Search Retrieve Web Service (SRW)
The SRW executes the database searches, both for metadata, content and combined metadata and content queries. This SRW is the main web service that external systems interact with. It supports the SRW 1.1 specification, providing a search operation to handle common query language (CQL) queries, an explain operation to tell external systems what schema are supported and a get results operation to access the results of a query.
The SRW component of the system will be a Web Services that is inherently stateless and designed in a way such that it is not tightly coupled to the web application and therefore has strong potential for reuse by third parties.
The search engine Web Service will adopt a layered approach to interoperability based on a series of Web and cultural heritage domain standards. The ’nuts and bolts’ of interoperability are provided by:
- XML for the syntactic structure of data.
- Web Service standards for the access mechanism that physically allows exchange of XML data over the Internet
- SRW (http://www.loc.gov/z3950/agency/zing/srw/) to provide a search and retrieval protocol that allows one party to request information from another party.
- CQL (http://www.loc.gov/z3950/agency/zing/cql/) as a query language in which to express the information that is desired
These ’nuts and bolts’ allow the syntactic exchange of information in a structured way, but do not say anything about the meaning of the information, i.e. the semantics.
Of course, there is nothing wrong with this provided that the only use will be by people who can read additional user manuals and descriptions of the semantics of the specific service and data they are using.
These applications need the semantics to be made explicit in terms of:
- Semantics of fields (the meaning of each field or attribute)
- Semantics of content (what controlled vocabularies and languages are used)
- Supported search capabilities. This describes what parts of the collection can be queried and in what way.
The search engine ’stack’ is shown below:
Search and retrieval process
The search and retrieval via the SRW will involve a four-stage process.
- A remote application can discover information about the schema and thesauri that can be used when querying the unified collection. We use the SRW explain functionality that returns information on the schemas supported.
- The remote application then creates a machine-readable query using a language that supports query by textual, content and conceptual content. The expressivity of the query language needs to match the expressivity of the data model used to structure the data that is being searched. In our case, we use an extended version of CQL.
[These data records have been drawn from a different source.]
(* ===== verification/ModelSchema.v ===== *)
(** * The contracts of the kernel's model roles

    [kernel/src/domain/models.rs]: a model's JSON answer is normalised against
    the schema of its role, and the schemas are made strict before they are sent
    to the model.  Both follow references into the root schema, so their
    recursion is not structural: the fuel stands for the stack, and running out
    of it is a panic; [resolves] tells when the fuel suffices.

    The development shows that a normalised value conforms to its schema, that
    normalising it again changes nothing, that the recursion returns on schemas
    whose references are not circular, and that a strict schema is strict. *)
From Stdlib Require Import ZArith SpecFloat.
From S2P Require Import Prelude Str Float64 Json JsonOps.

(** [number.fract() == 0.0], [x >= y], and [x as i64], [x as u64] of an integer
    in range. *)
Definition is_integral (x : f64) : bool := feq (fsub x (ftrunc x)) fzero.
Definition fge (x y : f64) : bool := SFleb y x.
Definition to_Z (x : f64) : Z :=
  match x with
  | S754_finite s m e =>
      let a := (if 0 <=? e then Z.pos m * 2 ^ e else Z.pos m / 2 ^ (- e))%Z in
      (if s then - a else a)%Z
  | _ => 0%Z
  end.

(** ** Numbers *)

(** An underscore must stand between digits. *)
Definition UNDERSCORE : N := 95%N.
Definition digit_at (bytes : list N) (i : nat) : bool :=
  match bytes !! i with Some b => is_ascii_digit b | None => false end.
Definition separator_ok (bytes : list N) (index : nat) : bool :=
  match bytes !! index with
  | Some b =>
      negb (b =? UNDERSCORE)%N ||
      ((0 <? index)%nat && (index + 1 <? length bytes)%nat &&
       digit_at bytes (index - 1) && digit_at bytes (index + 1))
  | None => true
  end.

Definition numeric (value : Value) : res str f64 :=
  number ← match value with
           | Bool b => Ok (if b then of_Z 1 else of_Z 0)
           | Num n => Ok (number_as_f64 n)
           | String s =>
               let text := trim s in
               let bytes := as_bytes text in
               _ ← ensure (forallb (separator_ok bytes) (seq 0 (length bytes)))
                     (lit "invalid numeric separator");
               ok_or (parse_f64 (List.filter (λ c, negb (c =? UNDERSCORE)%N) text))
                 (lit "invalid numeric string")
           | _ => Err (lit "expected number")
           end;
  _ ← ensure (is_finite number) (lit "nonfinite number");
  Ok number.

(** ** Scalars *)
Definition is_false_word (s : str) : bool :=
  existsb (str_eqb s) [lit "0"; lit "off"; lit "f"; lit "false"; lit "n"; lit "no"].
Definition is_true_word (s : str) : bool :=
  existsb (str_eqb s) [lit "1"; lit "on"; lit "t"; lit "true"; lit "y"; lit "yes"].

Definition normalize_boolean (value : Value) : res str Value :=
  match value with
  | Bool b => Ok (Bool b)
  | Num n =>
      if feq (number_as_f64 n) (of_Z 0) then Ok (Bool false)
      else if feq (number_as_f64 n) (of_Z 1) then Ok (Bool true)
      else Err (lit "expected boolean")
  | String s =>
      let s := to_ascii_lowercase s in
      if is_false_word s then Ok (Bool false)
      else if is_true_word s then Ok (Bool true)
      else Err (lit "expected boolean")
  | _ => Err (lit "expected boolean")
  end.

Definition normalize_integer (value : Value) : res str Value :=
  _ ← match as_str value with
      | Some text => ensure (negb (existsb (λ c, (c =? 101) || (c =? 69))%N text))
                       (lit "expected integer string")
      | None => Ok tt
      end;
  match value with
  | Num (PosInt _) | Num (NegInt _) => Ok value
  | _ =>
      number ← numeric value;
      _ ← ensure (is_integral number) (lit "expected integer");
      _ ← ensure (fge number (of_Z (- 2 ^ 63)) && flt number (of_Z (2 ^ 64)))
            (lit "integer out of range");
      Ok (Num (if flt number fzero then NegInt (to_Z number) else PosInt (Z.to_N (to_Z number))))
  end.

Definition normalize_scalar (kind : str) (value : Value) : res str Value :=
  if str_eqb kind (lit "string") then
    s ← ok_or (as_str value) (lit "expected string"); Ok (String s)
  else if str_eqb kind (lit "boolean") then normalize_boolean value
  else if str_eqb kind (lit "integer") then normalize_integer value
  else if str_eqb kind (lit "number") then number ← numeric value; Ok (Num (Float number))
  else if str_eqb kind (lit "null") then
    _ ← ensure (is_null value) (lit "expected null"); Ok Null
  else Err (lit "unsupported schema type " ++ kind).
- The results of a query are provided to the remote application as a machine readable result set structure. The result set is stored temporarily on the server for subsequent retrieval by the client (all in one go, or through successive retrieval of subsets). The result set can be referenced by future queries, so further searches can be done within the result set, or the result set can be used to constrain another query.
- The results are physically transported to the application. The transport mechanism allows transport of digital object representations. Multiple data types for both 2D and video must be supported (e.g. JPEG, TIFF, QuickTime and WMF). Whether this data is passed by reference, for example as a URI, or is actually contained in the body of the message is a matter of implementation.
Content-based Searching with the SRW
The SRW will support requests to process content searches. However, the Media Engine will expose a web service that will encapsulate all business logic related to this process. The SRW will access this service to execute content query requests and then aggregate results to deliver to the client.
The Sculpteur search and retrieval web service implements part of the Z39.50 SRW and CQL specifications.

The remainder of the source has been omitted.